A spellbinding, down-the-rabbit-hole tale of loneliness and belonging, creativity and agency, and friendship and desire, Bunny is the dazzlingly original second book from the author of 13 Ways of Looking at a Fat Girl.
My thoughts
Narrative and Plot
The first-person narrative is one of the highlights of Bunny. It is quite tough to catch a reader’s attention when things are as vague as in this story. But it grabs your attention right from the start. You keep turning the pages right from the start as you need to find out what is going on.
The plot starts out strong and the setups are all extraordinary. The pacing goes up and down at times but somehow it is relevant to the plot.
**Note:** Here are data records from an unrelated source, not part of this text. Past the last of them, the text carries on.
(** [p.change24h || 0]: a missing change, a zero of either sign and [NaN]
    are falsy. *)
Definition change_or_zero (p : PriceItem) : number :=
  match change24h p with
  | Some change =>
      match to_double change with
      | S754_zero _ | S754_nan => pos_zero
      | x => x
      end
  | None => pos_zero
  end.

(** [prices.prices.reduce((sum, p) => sum + (p.change24h || 0), 0) /
    prices.prices.length] (app.js 249) *)
Definition avgChange (ps : list PriceItem) : number :=
  div_length (foldl (fun sum p => number_add sum (change_or_zero p)) pos_zero ps)
    (length ps).

(** The text published in the sentiment element (app.js 250-251). *)
Definition sentiment_text (avg : number) : string :=
  let sentiment := if number_gt0 avg then "Bullish" else "Bearish" in
  "Market Sentiment: " +:+ sentiment +:+ " (Avg 24h Change: "
    +:+ number_toFixed2 avg +:+ "%)".

(** [renderGainersLosers] (app.js 201-253).  Reading [prices.prices] off a
    feed that has none throws, after both tables have been rendered. *)
Definition renderGainersLosers (feed : PriceFeed) : Eff unit :=
  fun w =>
    let doc := page w in
    let sentimentEl := getElementById "sentiment-indicator" doc in
    match getElementById "gainers-body" doc, getElementById "losers-body" doc with
    | Some gainersBody, Some losersBody =>
        (render (set_element "gainers-body"
                   (fill_rows (fun _ => "positive") gainersBody
                      (take 15 (default [] (feed_gainers feed)))));;
         render (set_element "losers-body"
                   (fill_rows (fun _ => "negative") losersBody
                      (take 15 (default [] (feed_losers feed)))));;
         match sentimentEl with
         | Some el =>
             match feed_prices feed with
             | Some ps =>
                 render (set_element "sentiment-indicator"
                           (set_textContent el (sentiment_text (avgChange ps))))
             | None => throw (TypeError "prices.prices is undefined")
             end
         | None => ret tt
         end) w
    | _, _ => (inr tt, w)
    end.

(** [setLastUpdated] (app.js 89-95) *)
Definition setLastUpdated (iso : option string) (doc : document) : document :=
  match getElementById "lastUpdated" doc, iso with
  | Some el, Some s =>
      if decide (s = "") then doc
      else set_element "lastUpdated"
             (set_textContent el ("Last updated " +:+ Date_toLocaleString (new_Date s)))
             doc
  | _, _ => doc
  end.

(** The five headline lists and the last renderers of a cycle. *)
Definition render_headlines (env : cycle_env) (headlines : HeadlineFeed) : Eff unit :=
  render (renderList (clock env "x_breaking") "x_breaking"
            (Some (default [] (x_breaking headlines))));;
  render (renderList (clock env "breaking") "breaking"
            (Some (default [] (breaking headlines))));;
  render (renderList (clock env "day") "day" (Some (default [] (day headlines))));;
  render (renderList (clock env "week") "week" (Some (default [] (week headlines))));;
  render (renderList (clock env "month") "month" (Some (default [] (month headlines)))).

(** Both fetches, joined (app.js 98-101). *)
Definition load_feeds (env : cycle_env) : exn + (HeadlineFeed * PriceFeed) :=
  Promise_all (second_first env)
    (loadJSON "data/headlines.json" (headlines_fetch env))
    (loadJSON "data/prices.json" (prices_fetch env)).

(** The [try] block of [refreshAll] in the flat-table script (app.js 98-109). *)
Definition refresh_body (env : cycle_env) : Eff unit :=
  feeds ← await (load_feeds env);
  let '(headlines, prices) := feeds in
  render_headlines env headlines;;
  render (setupTicker (scrollWidth env) (array_or_empty prices));;
  render (renderMarkets (array_or_empty prices));;
  render (setLastUpdated (generated_at headlines)).

(** [refreshAll] of the flat-table script (app.js 96-113) *)
Definition refreshAll (env : cycle_env) : Eff unit :=
  try_catch (refresh_body env) console_error.

(** The [try] block of [refreshAll] in the gainers/losers script
    (app.js 263-274). *)
Definition refresh_body_split (env : cycle_env) : Eff unit :=
  feeds ← await (load_feeds env);
  let '(headlines, prices) := feeds in
  render_headlines env headlines;;
  render (setupTicker (scrollWidth env) (default [] (feed_prices prices)));;
  renderGainersLosers prices;;
  render (setLastUpdated (generated_at headlines)).
(** * YelpCamp: campgrounds, reviews and the validation / error pipeline

    A shallow embedding of the request pipeline of the YelpCamp
    application: the two routers ([routes/campgrounds.js],
    [routes/reviews.js]) and the two variants of [app.js] (the one that
    declares every route on [app], and the one that mounts the routers).

    - The document store is a pair of finite maps keyed by identifier.
    - An [async] function body is a computation in a state-and-exception
      monad over the store; [await]ing a store operation may reject.
    - Express is modelled by an ordered route table whose entries carry a
      list of stages, a dispatcher and the error-handling middleware. *)

From Stdlib Require Import ZArith.
From stdpp Require Import gmap strings list fin_maps.

Open Scope string_scope.
Open Scope Z_scope.

(** ** JavaScript error values *)

(** The two properties of an error object the application reads.  Either
    may be [undefined]. *)
Record JsError := mkError {
  message : option string;
  statusCode : option Z
}.

Global Instance JsError_eq_dec : EqDecision JsError.
Proof. solve_decision. Defined.

(** Modelled from the spec: [utils/ExpressError.js] is absent.  Section 4.1
    describes it as a single concrete kind of value with two fields, a
    message and an HTTP status code, set by the constructor
    [new ExpressError(message, statusCode)]. *)
Definition ExpressError (msg : string) (code : Z) : JsError :=
  {| message := Some msg; statusCode := Some code |}.

(** [TypeError] raised by the runtime: it has a message and no
    [statusCode]. *)
Definition TypeError (msg : string) : JsError :=
  {| message := Some msg; statusCode := None |}.
(** The three lists of a profile hold such entries only. *)
Definition contact_entries (p : Profile.LinkedInProfile) : Prop :=
  Forall email_entry (Profile.emails p) /\
  Forall phone_entry (Profile.phones p) /\
  Forall website_entry (Profile.websites p).

End Shape.

(** ** [stealth_browser.py] *)

Module Stealth.
Import PyStr Shape.

(** [BrowserConfig]: the settings the functions below read. *)
Record BrowserConfig : Type := mkBrowserConfig {
  headless : bool;
  timeout : Z;
  stealth_mode : bool;
  rotate_user_agent : bool;
  window_size : string;
  disable_images : bool
}.

(** What ends the creation of a browser: the [ImportError] of the missing
    module, the [ValueError] of the unpacking, the exception of a start
    that failed ([LaunchFailed]), or one raised by a browser that was
    started ([DriverError]). *)
Inductive launch_error : Type :=
| ImportError
| ValueError
| LaunchFailed
| DriverError.

Inductive launched (A : Type) : Type :=
| Started (a : A)
| Failed (e : launch_error).
Arguments Started {A} a.
Arguments Failed {A} e.

(** [s.split(sep)] for a separator of one character. *)
Fixpoint split_on (sep : ascii) (s : string) : list string :=
  match s with
  | EmptyString => [EmptyString]
  | String c s' =>
      if Ascii.eqb c sep then EmptyString :: split_on sep s'
      else
        match split_on sep s' with
        | piece :: pieces => String c piece :: pieces
        | [] => [String c EmptyString]
        end
  end.

(** [width, height = config.window_size.split(',')] followed by
    [f"--window-size={width},{height}"]; [None] is the [ValueError] of the
    unpacking. *)
Definition window_size_argument (config : BrowserConfig) : option string :=
  match split_on "," (window_size config) with
  | [width; height] => Some ("--window-size=" ++ width ++ "," ++ height)%string
  | _ => None
  end.

Definition is_comma (c : ascii) : bool := Ascii.eqb c ",".

(** The machine on which browsers are started, one operation for each
    call the functions make to the outside; [None] is an exception.
    - [uc_Chrome]: [uc.Chrome(options=options, version_main=None)], with
      the arguments added to the options;
    - [ChromeDriverManager_install]: [ChromeDriverManager().install()],
      the path of the driver;
    - [which_chromedriver]: [subprocess.run(['which', 'chromedriver'], ...)],
      the stripped output when the return code is 0;
    - [webdriver_Chrome]: [ChromeService(driver_path)] and
      [webdriver.Chrome(service=service, options=options)];
    - [set_timeouts]: [implicitly_wait] and [set_page_load_timeout];
    - [enhance_browser_stealth], which catches what its scripts raise;
    - [add_random_delay]. *)
Class Launcher : Type := {
  chrome : Type;
  machine : Type;
  STEALTH_AVAILABLE : bool;
  get_random_user_agent : machine -> machine * string;
  uc_Chrome : machine -> list string -> machine * option chrome;
  ChromeDriverManager_install : machine -> machine * option string;
  which_chromedriver : machine -> machine * option string;
  webdriver_Chrome : machine -> string -> list string -> machine * option chrome;
  set_timeouts : machine -> chrome -> Z -> machine * option unit;
  enhance_browser_stealth : machine -> chrome -> machine;
  add_random_delay : machine -> machine
}.

Section Functions.
Context {launcher : Launcher}.

(** The arguments [get_original_selenium_driver] adds to its options. *)
Definition original_arguments (config : BrowserConfig) : option (list string) :=
  let arguments := if headless config then ["--headless"] else [] in
  let arguments := arguments ++ ["--no-sandbox"; "--disable-dev-shm-usage"] in
  match window_size_argument config with
  | Some size => Some (arguments ++ [size])
  | None => None
  end.

(** The handler of [get_original_selenium_driver]: the driver of the
    system, when there is one. *)
Definition system_chromedriver (arguments : list string) (m : machine)
    : machine * option chrome :=
  let (m1, found) := which_chromedriver m in
  match found with
  | Some driver_path => webdriver_Chrome m1 driver_path arguments
  | None => (m1, None)
  end.

(** Its [try] with that handler: the driver of the manager first. *)
Definition managed_or_system_chromedriver (arguments : list string) (m : machine)
    : machine * option chrome :=
  let (m1, installed) := ChromeDriverManager_install m in
  match installed with
  | Some driver_path =>
      let (m2, driver) := webdriver_Chrome m1 driver_path arguments in
      match driver with
      | Some d => (m2, Some d)
      | None => system_chromedriver arguments m2
      end
  | None => system_chromedriver arguments m1
  end.

(** [get_original_selenium_driver] *)
Definition get_original_selenium_driver (config : BrowserConfig) (m : machine)
    : machine * launched chrome :=
  match original_arguments config with
  | None => (m, Failed ValueError)
  | Some arguments =>
      let (m1, driver) := managed_or_system_chromedriver arguments m in
      match driver with
      | None => (m1, Failed LaunchFailed)
      | Some d =>
          let (m2, done) := set_timeouts m1 d (timeout config) in
          match done with
          | Some _ => (m2, Started d)
          | None => (m2, Failed DriverError)
          end
      end
  end.

(** [get_undetected_chrome_driver] *)
Definition get_undetected_chrome_driver (config : BrowserConfig) (m : machine)
    : machine * launched chrome :=
  if negb STEALTH_AVAILABLE then (m, Failed ImportError)
  else
    let arguments := if headless config then ["--headless=new"] else [] in
    match window_size_argument config with
    | None => (m, Failed ValueError)
    | Some size =>
        let arguments :=
          arguments ++ [size] ++
          ["--no-first-run"; "--no-service-autorun"; "--password-store=basic"] in
        let (m1, arguments) :=
          if rotate_user_agent config then
            let (m1, user_agent) := get_random_user_agent m in
            (m1, arguments ++ [("--user-agent=" ++ user_agent)%string])
          else (m, arguments) in
        let (m2, driver) := uc_Chrome m1 arguments in
        match driver with
        | None => (m2, Failed LaunchFailed)
        | Some d =>
            let (m3, done) := set_timeouts m2 d (timeout config) in
            match done with
            | Some _ => (enhance_browser_stealth m3 d, Started d)
            | None => (m3, Failed DriverError)
            end
        end
    end.

(** The mode [create_enhanced_browser] settles on. *)
Definition settled_stealth (use_stealth : option bool) (config : BrowserConfig) : bool :=
  match use_stealth with
  | None => STEALTH_AVAILABLE && stealth_mode config
  | Some true => if negb STEALTH_AVAILABLE then false else true
  | Some false => false
  end.

(** The [try] block of [create_enhanced_browser] once the mode is settled. *)
Definition create_in_mode (use_stealth : bool) (config : BrowserConfig) (m : machine)
    : machine * launched chrome :=
  let (m1, driver) :=
    if use_stealth then get_undetected_chrome_driver config m
    else get_original_selenium_driver config m in
  match driver with
  | Started d => (add_random_delay m1, Started d)
  | Failed e => (m1, Failed e)
  end.

(** [create_enhanced_browser] for a given [config].  The call it makes to
    itself in the handler passes [use_stealth=False], which settles on the
    standard mode and whose own handler re-raises. *)
Definition create_enhanced_browser (use_stealth : option bool) (config : BrowserConfig)
    (m : machine) : machine * launched chrome :=
  let use_stealth := settled_stealth use_stealth config in
  let (m1, driver) := create_in_mode use_stealth config m in
  match driver with
  | Started d => (m1, Started d)
  | Failed e =>
      if use_stealth then create_in_mode false config m1
      else (m1, Failed e)
  end.
End Functions.

(** Any launcher, with the numbers of browsers it was asked to start, of
    each kind, kept beside its machine. *)
Record starts : Type := mkStarts {
  undetected_starts : nat;
  standard_starts : nat
}.

Definition counting_starts (base : Launcher) : Launcher := {|
  chrome := @chrome base;
  machine := (@machine base * starts)%type;
  STEALTH_AVAILABLE := @STEALTH_AVAILABLE base;
  get_random_user_agent := fun m =>
    let (m', user_agent) := @get_random_user_agent base (fst m) in
    ((m', snd m), user_agent);
  uc_Chrome := fun m arguments =>
    let (m', driver) := @uc_Chrome base (fst m) arguments in
    ((m', mkStarts (S (undetected_starts (snd m))) (standard_starts (snd m))), driver);
  ChromeDriverManager_install := fun m =>
    let (m', installed) := @ChromeDriverManager_install base (fst m) in
    ((m', snd m), installed);
  which_chromedriver := fun m =>
    let (m', found) := @which_chromedriver base (fst m) in
    ((m', snd m), found);
  webdriver_Chrome := fun m driver_path arguments =>
    let (m', driver) := @webdriver_Chrome base (fst m) driver_path arguments in
    ((m', mkStarts (undetected_starts (snd m)) (S (standard_starts (snd m)))), driver);
  set_timeouts := fun m d seconds =>
    let (m', done) := @set_timeouts base (fst m) d seconds in
    ((m', snd m), done);
  enhance_browser_stealth := fun m d => (@enhance_browser_stealth base (fst m) d, snd m);
  add_random_delay := fun m => (@add_random_delay base (fst m), snd m)
|}.

(** What [create_enhanced_browser] does with the starts, from the count
    [before] to the one of its result [r], in the mode [settled]. *)
Definition starts_accounted {base : Launcher} (settled : bool) (before : starts)
    (r : @machine (counting_starts base) * launched (@chrome base)) : Prop :=
  let after := snd (fst r) in
  (undetected_starts before <= undetected_starts after /\
   undetected_starts after <= 1 + undetected_starts before) /\
  (standard_starts before <= standard_starts after /\
   standard_starts after <= 2 + standard_starts before) /\
  (settled = false -> undetected_starts after = undetected_starts before) /\
  (settled = true -> snd r <> Failed ValueError ->
   undetected_starts after = 1 + undetected_starts before) /\
  match snd r with
  | Failed ImportError => False
  | Failed ValueError => after = before
  | Failed LaunchFailed => True
  | Failed DriverError => 1 + standard_starts before <= standard_starts after
  | Started _ =>
      1 + undetected_starts before + standard_starts before
      <= undetected_starts after + standard_starts after
  end.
The book stops and takes its time to make certain points. Suddenly, months have passed and you are moving on to the next stage.
However, the payoffs landed a bit short for me. Especially for a book that is so hyped as this one, I ended up expecting more. It is basically a mean girls clique, but much meaner. You have the protagonist enter the lair and find herself getting swept up in the flow of things.
Characters and Conflicts
Most of the characters in the book are unlikeable. That makes it easier to root for Samantha, the protagonist. She is the outsider and one wants her to overcome this enormous challenge ahead of her. Surviving the semester, without getting absorbed into the mean girls clique.
What happens once she gets in with the Bunnies is the core of the story. It shines a light on the snobbery of the artistic world or the world in general. Those with power and wealth can create a narrative of their own and get away with it. While doing so, the book itself becomes what it is making a mockery of. I do not know if that was intentional. If so, then brilliant. If not, then it is quite a great effort at satire but missed the landing by a few marks.
For me, we only get Samantha’s point of view. And there are so many unexplained things in the end. It might be left for the readers interpretation but I am the kind of reader who wants to know the author’s interpretation of things. I have invested the hours reading the book, so I should be rewarded with the reason and logic of most incidents.
While the big reveal was something I never saw coming, it raises a lot of questions. None of them were answered and being denied that reward left me wanting for more.
Conclusion
Overall, this book was indeed a fun experience, but it was a one-time read for me. I wish it had better character arcs. Even the modern interpretations of mean girls know better than to stereotype the clique. This book does exactly that and is highly unapologetic about it. Honestly, that makes me unsure how to feel about it.